▸ **WHAT IS NEEDED**: Go through the records below and restate each one word for word.

[Records drawn from a dataset]
(** C37. What the session reads back is what the target printed.  However the
    target, its children, the reader threads and the session's own moves
    interleave, in any reachable state: a read that returns gives every byte
    ever written to that pipe, in order, and no process can write more; the
    thread is never stuck on a pipe with something in it, so a full pipe never
    stops the target for good; once no process holds the write end the thread
    ends, within one step more than the bytes left, with all of them (or a
    reported failure).  But a fork snapshot holds the write ends of the process
    it was taken of: while the session keeps it, the read never gives
    anything. *)
Theorem output_read_exact (o : outputs) (k : Z) :
  reachable_outputs capacity o → (o_stdout o = Some k ∨ o_stderr o = Some k) →
  ∃ P, pipes (o_pipes o) !! k = Some P ∧
    (∀ bs, join_drain (Some k) (o_pipes o) = Some (Ok bs) → bs = p_log P ∧ p_writers P = ∅) ∧
    (join_drain (Some k) (o_pipes o) = None → p_content P ≠ [] → ∃ y, drain_step k (o_pipes o) y) ∧
    (p_writers P = ∅ → ∀ n y, nsteps (drain_step k) n (o_pipes o) y →
       (n ≤ S (length (p_content P)))%nat ∧
       (join_drain (Some k) y = Some (Ok (p_log P)) ∨ join_drain (Some k) y = Some (Err ROutput) ∨
        join_drain (Some k) y = None ∧ ∃ y', drain_step k y y')) ∧
    (∀ c, c ∈ o_snapshots o → c ∈ p_writers P → ∀ o' bs, rtc (output_step capacity) o o' →
       join_drain (Some k) (o_pipes o') ≠ Some (Ok bs)).
Proof.
  intros Hr Hk. pose proof (reachable_outputs_ok _ Hr) as Ho. pose proof Ho as [Hy _ H3 H4].
  assert (HP : is_Some (pipes (o_pipes o) !! k)) by (destruct Hk; auto). destruct HP as [P HP]. exists P.
  assert (Hj : ∀ y Q bs, pipes_ok y → pipes y !! k = Some Q → join_drain (Some k) y = Some (Ok bs) →
    bs = p_log Q ∧ p_writers Q = ∅).
  { intros y Q bs Hok HQ. destruct (ok_threads _ Hok _ _ HQ) as (d & Hd & Ht). unfold join_drain. rewrite Hd.
    destruct d as [buf|[[bs'| |]|]]; cbn in *; try done. intros [= <-]. done. }
  split; [done|]. split; [|split; [|split]].
  - intros bs. by apply Hj.
  - destruct (ok_threads _ Hy _ _ HP) as (d & Hd & Ht). unfold join_drain. rewrite Hd.
    destruct d as [buf|[[]|]]; try done. intros _ Hc. eexists.
    eapply (drain_read _ _ _ _ _ []); [done..|by rewrite app_nil_r|done].
  - intros Hw n y Hs. assert (Hsh : shut k (p_log P) (o_pipes o)) by (split; [done|]; by exists P).
    destruct (shut_steps _ _ _ _ _ Hsh Hs) as [Hsh' L]. split; [|by apply shut_answers].
    unfold to_read in L. rewrite HP in L. destruct (drains (o_pipes o) !! k) as [[]|]; lia.
  - intros c Hc Hw o' bs Hs Hb. destruct (output_steps_ok _ _ Hs Ho) as [[Hy' _ _ _] K].
    destruct (K c k Hc) as (_ & Q & HQ & Hcw); [by exists P|]. apply (Hj _ _ _ Hy' HQ) in Hb as [_ Hb].
    rewrite Hb in Hcw. by apply not_elem_of_empty in Hcw.
Qed.

End Invariant.

(** ** Samples *)

Definition hi : list byte := [x68; x69].

(** The target prints, its thread reads what it printed, the target exits, the
    thread sees the end. *)
Definition printed : pipes_state :=
  PipesState {[0 := Pipe hi hi {[7]}; 1 := Pipe [] [] {[7]}]} {[0 := Draining []; 1 := Draining []]} 2.
Definition passed_on : pipes_state :=
  PipesState {[0 := Pipe hi [] {[7]}; 1 := Pipe [] [] {[7]}]} {[0 := Draining hi; 1 := Draining []]} 2.
Definition drained : pipes_state :=
  PipesState {[0 := Pipe hi [] ∅; 1 := Pipe [] [] ∅]} {[0 := Ended (Returned (Ok hi)); 1 := Draining []]} 2.

Lemma hi_read : reachable_outputs 16 (Outputs drained 7 true [] (Some 0) (Some 1)).
Proof.
  exists 7. apply rtc_l with (Outputs printed 7 false [] (Some 0) (Some 1)).
  { refine (step_process 16 (launch_outputs 7) printed _).
    refine (process_write 16 [] (o_pipes (launch_outputs 7)) 0 (Pipe [] [] {[7]}) 7 hi _ _ _ _).
    - apply not_elem_of_nil.
    - reflexivity.
    - cbn [p_writers]. set_solver.
    - cbn. lia. }
  apply rtc_l with (Outputs passed_on 7 false [] (Some 0) (Some 1)).
  { refine (step_thread 16 0 (Outputs printed 7 false [] (Some 0) (Some 1)) passed_on _).
    by refine (drain_read 0 printed (Pipe hi hi {[7]}) [] hi [] _ _ _ _). }
  apply rtc_l with (Outputs (release 7 passed_on) 7 false [] (Some 0) (Some 1)).
  { refine (step_process 16 (Outputs passed_on 7 false [] (Some 0) (Some 1)) _ (process_exit 16 [] _ 7 _)).
    apply not_elem_of_nil. }
  apply rtc_l with (Outputs (release 7 passed_on) 7 true [] (Some 0) (Some 1)).
  { refine (step_finish 16 (Outputs (release 7 passed_on) 7 false [] (Some 0) (Some 1))). }
  apply rtc_once. refine (step_thread 16 0 (Outputs (release 7 passed_on) 7 true [] (Some 0) (Some 1)) drained _).
  by refine (drain_eof 0 (release 7 passed_on) (Pipe hi [] ∅) hi _ _ _ _).
Qed.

▸ **RESPONSE TO THIS TASK**:
(** C37. What the session reads back is what the target printed.  However the
    target, its children, the reader threads and the session's own moves
    interleave, in any reachable state: a read that returns gives every byte
    ever written to that pipe, in order, and no process can write more; the
    thread is never stuck on a pipe with something in it, so a full pipe never
    stops the target for good; once no process holds the write end the thread
    ends, within one step more than the bytes left, with all of them (or a
    reported failure).  But a fork snapshot holds the write ends of the process
    it was taken of: while the session keeps it, the read never gives
    anything. *)
Theorem output_read_exact (o : outputs) (k : Z) :
  reachable_outputs capacity o → (o_stdout o = Some k ∨ o_stderr o = Some k) →
  ∃ P, pipes (o_pipes o) !! k = Some P ∧
    (∀ bs, join_drain (Some k) (o_pipes o) = Some (Ok bs) → bs = p_log P ∧ p_writers P = ∅) ∧
    (join_drain (Some k) (o_pipes o) = None → p_content P ≠ [] → ∃ y, drain_step k (o_pipes o) y) ∧
    (p_writers P = ∅ → ∀ n y, nsteps (drain_step k) n (o_pipes o) y →
       (n ≤ S (length (p_content P)))%nat ∧
       (join_drain (Some k) y = Some (Ok (p_log P)) ∨ join_drain (Some k) y = Some (Err ROutput) ∨
        join_drain (Some k) y = None ∧ ∃ y', drain_step k y y')) ∧
    (∀ c, c ∈ o_snapshots o → c ∈ p_writers P → ∀ o' bs, rtc (output_step capacity) o o' →
       join_drain (Some k) (o_pipes o') ≠ Some (Ok bs)).
Proof.
  intros Hr Hk. pose proof (reachable_outputs_ok _ Hr) as Ho. pose proof Ho as [Hy _ H3 H4].
  assert (HP : is_Some (pipes (o_pipes o) !! k)) by (destruct Hk; auto). destruct HP as [P HP]. exists P.
  assert (Hj : ∀ y Q bs, pipes_ok y → pipes y !! k = Some Q → join_drain (Some k) y = Some (Ok bs) →
    bs = p_log Q ∧ p_writers Q = ∅).
  { intros y Q bs Hok HQ. destruct (ok_threads _ Hok _ _ HQ) as (d & Hd & Ht). unfold join_drain. rewrite Hd.
    destruct d as [buf|[[bs'| |]|]]; cbn in *; try done. intros [= <-]. done. }
  split; [done|]. split; [|split; [|split]].
  - intros bs. by apply Hj.
  - destruct (ok_threads _ Hy _ _ HP) as (d & Hd & Ht). unfold join_drain. rewrite Hd.
    destruct d as [buf|[[]|]]; try done. intros _ Hc. eexists.
    eapply (drain_read _ _ _ _ _ []); [done..|by rewrite app_nil_r|done].
  - intros Hw n y Hs. assert (Hsh : shut k (p_log P) (o_pipes o)) by (split; [done|]; by exists P).
    destruct (shut_steps _ _ _ _ _ Hsh Hs) as [Hsh' L]. split; [|by apply shut_answers].
    unfold to_read in L. rewrite HP in L. destruct (drains (o_pipes o) !! k) as [[]|]; lia.
  - intros c Hc Hw o' bs Hs Hb. destruct (output_steps_ok _ _ Hs Ho) as [[Hy' _ _ _] K].
    destruct (K c k Hc) as (_ & Q & HQ & Hcw); [by exists P|]. apply (Hj _ _ _ Hy' HQ) in Hb as [_ Hb].
    rewrite Hb in Hcw. by apply not_elem_of_empty in Hcw.
Qed.

End Invariant.

(** ** Samples *)

Definition hi : list byte := [x68; x69].

(** The target prints, its thread reads what it printed, the target exits, the
    thread sees the end. *)
Definition printed : pipes_state :=
  PipesState {[0 := Pipe hi hi {[7]}; 1 := Pipe [] [] {[7]}]} {[0 := Draining []; 1 := Draining []]} 2.
Definition passed_on : pipes_state :=
  PipesState {[0 := Pipe hi [] {[7]}; 1 := Pipe [] [] {[7]}]} {[0 := Draining hi; 1 := Draining []]} 2.
Definition drained : pipes_state :=
  PipesState {[0 := Pipe hi [] ∅; 1 := Pipe [] [] ∅]} {[0 := Ended (Returned (Ok hi)); 1 := Draining []]} 2.

Lemma hi_read : reachable_outputs 16 (Outputs drained 7 true [] (Some 0) (Some 1)).
Proof.
  exists 7. apply rtc_l with (Outputs printed 7 false [] (Some 0) (Some 1)).
  { refine (step_process 16 (launch_outputs 7) printed _).
    refine (process_write 16 [] (o_pipes (launch_outputs 7)) 0 (Pipe [] [] {[7]}) 7 hi _ _ _ _).
    - apply not_elem_of_nil.
    - reflexivity.
    - cbn [p_writers]. set_solver.
    - cbn. lia. }
  apply rtc_l with (Outputs passed_on 7 false [] (Some 0) (Some 1)).
  { refine (step_thread 16 0 (Outputs printed 7 false [] (Some 0) (Some 1)) passed_on _).
    by refine (drain_read 0 printed (Pipe hi hi {[7]}) [] hi [] _ _ _ _). }
  apply rtc_l with (Outputs (release 7 passed_on) 7 false [] (Some 0) (Some 1)).
  { refine (step_process 16 (Outputs passed_on 7 false [] (Some 0) (Some 1)) _ (process_exit 16 [] _ 7 _)).
    apply not_elem_of_nil. }
  apply rtc_l with (Outputs (release 7 passed_on) 7 true [] (Some 0) (Some 1)).
  { refine (step_finish 16 (Outputs (release 7 passed_on) 7 false [] (Some 0) (Some 1))). }
  apply rtc_once. refine (step_thread 16 0 (Outputs (release 7 passed_on) 7 true [] (Some 0) (Some 1)) drained _).
  by refine (drain_eof 0 (release 7 passed_on) (Pipe hi [] ∅) hi _ _ _ _).
Qed.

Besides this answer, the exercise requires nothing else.